Assignment -
In the records below, work out how many lines hold the word "update". Report the number alone.

Material supplied -

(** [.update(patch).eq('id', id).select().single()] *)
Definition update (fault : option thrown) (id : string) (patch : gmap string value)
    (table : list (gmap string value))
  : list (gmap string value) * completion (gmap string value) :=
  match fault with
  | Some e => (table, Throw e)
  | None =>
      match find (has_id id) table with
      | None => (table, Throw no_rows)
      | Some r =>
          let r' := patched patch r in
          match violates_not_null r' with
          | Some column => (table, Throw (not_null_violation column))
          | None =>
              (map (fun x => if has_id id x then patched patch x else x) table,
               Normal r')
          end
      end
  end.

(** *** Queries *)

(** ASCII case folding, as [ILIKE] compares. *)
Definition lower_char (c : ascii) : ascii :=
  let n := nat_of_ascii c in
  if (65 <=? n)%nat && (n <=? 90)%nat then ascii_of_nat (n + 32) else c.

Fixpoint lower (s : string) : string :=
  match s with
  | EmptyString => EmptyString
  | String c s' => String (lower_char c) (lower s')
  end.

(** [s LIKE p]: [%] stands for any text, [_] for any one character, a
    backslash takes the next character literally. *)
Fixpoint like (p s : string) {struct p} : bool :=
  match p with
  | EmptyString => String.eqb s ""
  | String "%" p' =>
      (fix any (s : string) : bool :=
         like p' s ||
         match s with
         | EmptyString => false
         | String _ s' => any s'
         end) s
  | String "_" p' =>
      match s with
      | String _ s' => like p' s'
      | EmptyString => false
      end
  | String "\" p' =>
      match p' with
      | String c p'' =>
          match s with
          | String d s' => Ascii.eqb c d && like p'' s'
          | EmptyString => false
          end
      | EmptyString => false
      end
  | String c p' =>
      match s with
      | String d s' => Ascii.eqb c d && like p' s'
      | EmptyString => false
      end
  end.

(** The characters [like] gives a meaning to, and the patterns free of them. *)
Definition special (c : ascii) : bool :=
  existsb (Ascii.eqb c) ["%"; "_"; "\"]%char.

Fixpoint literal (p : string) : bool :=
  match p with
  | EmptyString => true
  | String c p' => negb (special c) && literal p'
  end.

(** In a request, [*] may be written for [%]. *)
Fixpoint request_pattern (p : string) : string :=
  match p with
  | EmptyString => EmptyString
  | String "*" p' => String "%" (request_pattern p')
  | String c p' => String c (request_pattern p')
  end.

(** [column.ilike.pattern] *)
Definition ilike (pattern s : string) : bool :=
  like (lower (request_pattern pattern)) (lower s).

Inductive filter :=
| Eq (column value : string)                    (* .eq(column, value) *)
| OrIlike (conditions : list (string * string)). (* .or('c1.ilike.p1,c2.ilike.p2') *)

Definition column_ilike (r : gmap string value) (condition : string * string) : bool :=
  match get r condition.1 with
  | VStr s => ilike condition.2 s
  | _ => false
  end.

Answer to this problem -
2